BEGIN THE INPUT
(** [static_cast<float>(i)], [static_cast<double>(i)]: round to nearest even. *)
Definition f32_of_Z (z : Z) : float := binary_normalize f32_prec f32_emax z 0 false.
Definition f64_of_Z (z : Z) : double := binary_normalize f64_prec f64_emax z 0 false.

(** The magnitude m * 2^e rounded to an integer, halves away from zero. *)
Definition round_mag (m : positive) (e : Z) : Z :=
  if 0 <=? e then Z.pos m * 2 ^ e
  else (Z.pos m + 2 ^ (- e - 1)) / 2 ^ (- e).

(** [std::round(double)]. *)
Definition f64_round (x : double) : double :=
  match x with
  | S754_finite s m e =>
      if 0 <=? e then x
      else binary_normalize f64_prec f64_emax (cond_Zopp s (round_mag m e)) 0 s
  | _ => x
  end.

(** A float cast to an integer truncates; the cast is undefined when the
    truncated value is not representable in the target [lo, hi). *)
Definition trunc_mag (m : positive) (e : Z) : Z :=
  if 0 <=? e then Z.pos m * 2 ^ e else Z.pos m / 2 ^ (- e).

Definition float_to_int (lo hi : Z) (x : spec_float) : option Z :=
  match x with
  | S754_zero _ => Some 0
  | S754_finite s m e =>
      let v := cond_Zopp s (trunc_mag m e) in
      if (lo <=? v) && (v <? hi) then Some v else None
  | _ => None
  end.

Definition double_to_int64 : double -> option Z := float_to_int (- 2 ^ 63) (2 ^ 63).
Definition double_to_int16 : double -> option Z := float_to_int (- 2 ^ 15) (2 ^ 15).

(** [std::lroundf]: the rounded value when it fits a 64-bit [long]; on a NaN,
    an infinity or an out-of-range value the result is unspecified ([None]). *)
Definition lroundf (x : float) : option Z :=
  match x with
  | S754_zero _ => Some 0
  | S754_finite s m e =>
      let v := cond_Zopp s (round_mag m e) in
      if (- 2 ^ 63 <=? v) && (v <? 2 ^ 63) then Some v else None
  | _ => None
  end.

Example lroundf_half : lroundf (S754_finite false 5 (-1)) = Some 3.
Proof. reflexivity. Qed.
Example lroundf_neg_half : lroundf (S754_finite true 5 (-1)) = Some (-3).
Proof. reflexivity. Qed.

(** * Shifting mantissas *)

Definition shln (m : positive) (k : nat) : positive := Nat.iter k xO m.

Lemma shln_Z m k : Z.pos (shln m k) = Z.pos m * 2 ^ Z.of_nat k.
Proof.
  induction k as [|k IH]; [cbn; lia|].
  change (shln m (S k)) with (xO (shln m k)).
  rewrite Pos2Z.inj_xO, IH, Nat2Z.inj_succ, Z.pow_succ_r by lia. lia.
Qed.

Lemma shln_add m a b : shln (shln m a) b = shln m (b + a).
Proof. unfold shln. by rewrite Nat.iter_add. Qed.

Lemma shln_mul m n k : Pos.mul m (shln n k) = shln (Pos.mul m n) k.
Proof.
  enough (Z.pos (Pos.mul m (shln n k)) = Z.pos (shln (Pos.mul m n) k)) by lia.
  rewrite Pos2Z.inj_mul, !shln_Z, Pos2Z.inj_mul. lia.
Qed.

Lemma iter_pos_nat {A} (f : A -> A) p x : SpecFloat.iter_pos f p x = Nat.iter (Pos.to_nat p) f x.
Proof.
  revert x. induction p as [p IH|p IH|]; intros x; cbn [SpecFloat.iter_pos]; [| |done].
  - rewrite !IH, <- Nat.iter_add, <- Nat.iter_succ_r. f_equal. lia.
  - rewrite !IH, <- Nat.iter_add. f_equal. lia.
Qed.

Lemma shr_exact m k :
  Nat.iter k shr_1 (Build_shr_record (Z.pos (shln m k)) false false)
  = Build_shr_record (Z.pos m) false false.
Proof. induction k as [|k IH]; [done|]. rewrite Nat.iter_succ_r. exact IH. Qed.

(** ** Digit counts *)

Lemma digits2_shln m k : digits2_pos (shln m k) = Pos.of_nat (Pos.to_nat (digits2_pos m) + k).
Proof.
  induction k as [|k IH]; simpl.
  - by rewrite Nat.add_0_r, Pos2Nat.id.
  - change (shln m (S k)) with (xO (shln m k)). cbn [digits2_pos]. rewrite IH. lia.
Qed.

Lemma digits2_shln_Z m k :
  Z.pos (digits2_pos (shln m k)) = Z.pos (digits2_pos m) + Z.of_nat k.
Proof. rewrite digits2_shln. lia. Qed.

Lemma digits2_bound m :
  2 ^ (Z.pos (digits2_pos m) - 1) <= Z.pos m < 2 ^ Z.pos (digits2_pos m).
Proof.
  induction m as [m IH|m IH|]; cbn [digits2_pos]; [| |done];
    rewrite Pos2Z.inj_succ; unfold Z.succ;
    replace (Z.pos (digits2_pos m) + 1 - 1) with (Z.succ (Z.pos (digits2_pos m) - 1)) by lia;
    rewrite <- Z.add_1_r, !Z.pow_add_r in * by lia; lia.
Qed.

Lemma digits2_le m p : 0 <= p -> Z.pos m < 2 ^ p -> Z.pos (digits2_pos m) <= p.
Proof.
  intros Hp Hm. pose proof (digits2_bound m) as [Hlo _].
  assert (2 ^ (Z.pos (digits2_pos m) - 1) < 2 ^ p) as H by lia.
  apply Z.pow_lt_mono_r_iff in H; lia.
Qed.

Lemma new_location_0 n : new_location n 0 = loc_Exact.
Proof. unfold new_location. by destruct (Z.even n). Qed.

(** * Exact results *)

Section exact.
Context (prec emax : Z) (Hprec : 1 < prec) (Hemax : prec < emax).
Local Abbreviation fexp := (fexp prec emax).
Local Abbreviation emin := (emin prec emax).
Local Abbreviation digits m := (Z.pos (digits2_pos m)).

(** A mantissa that is a canonical one shifted left rounds to it exactly. *)
Lemma round_aux_exact s m k e :
  bounded prec emax m e = true ->
  binary_round_aux prec emax s (Z.pos (shln m k)) (e - Z.of_nat k) loc_Exact
  = S754_finite s m e.
Proof.
  unfold bounded, canonical_mantissa. intros [Hc He]%andb_true_iff.
  apply Z.eqb_eq in Hc.
  assert (shr_fexp prec emax (Z.pos (shln m k)) (e - Z.of_nat k) loc_Exact
          = (Build_shr_record (Z.pos m) false false, e)) as E1.
  { unfold shr_fexp. cbn [shr_record_of_loc Zdigits2]. rewrite digits2_shln_Z.
    replace (digits m + Z.of_nat k + (e - Z.of_nat k)) with (digits m + e) by lia.
    rewrite Hc. destruct k as [|k].
    - replace (e - (e - Z.of_nat 0)) with 0 by lia. cbn. f_equal. lia.
    - replace (e - (e - Z.of_nat (S k))) with (Z.pos (Pos.of_nat (S k))) by lia.
      unfold shr. rewrite iter_pos_nat, Nat2Pos.id, shr_exact by done. f_equal. lia. }
  assert (shr_fexp prec emax (Z.pos m) e loc_Exact
          = (Build_shr_record (Z.pos m) false false, e)) as E2.
  { unfold shr_fexp. cbn [shr_record_of_loc Zdigits2]. rewrite Hc, Z.sub_diag. done. }
  unfold binary_round_aux. rewrite E1.
  cbn [shr_m loc_of_shr_record round_nearest_even]. rewrite E2. cbn [shr_m].
  by rewrite He.
Qed.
END THE INPUT
- **ACTIVITY**: Find how many lines in the listing above contain the word "destruct", then state that number by itself.

- **RESULT BELOW**: 2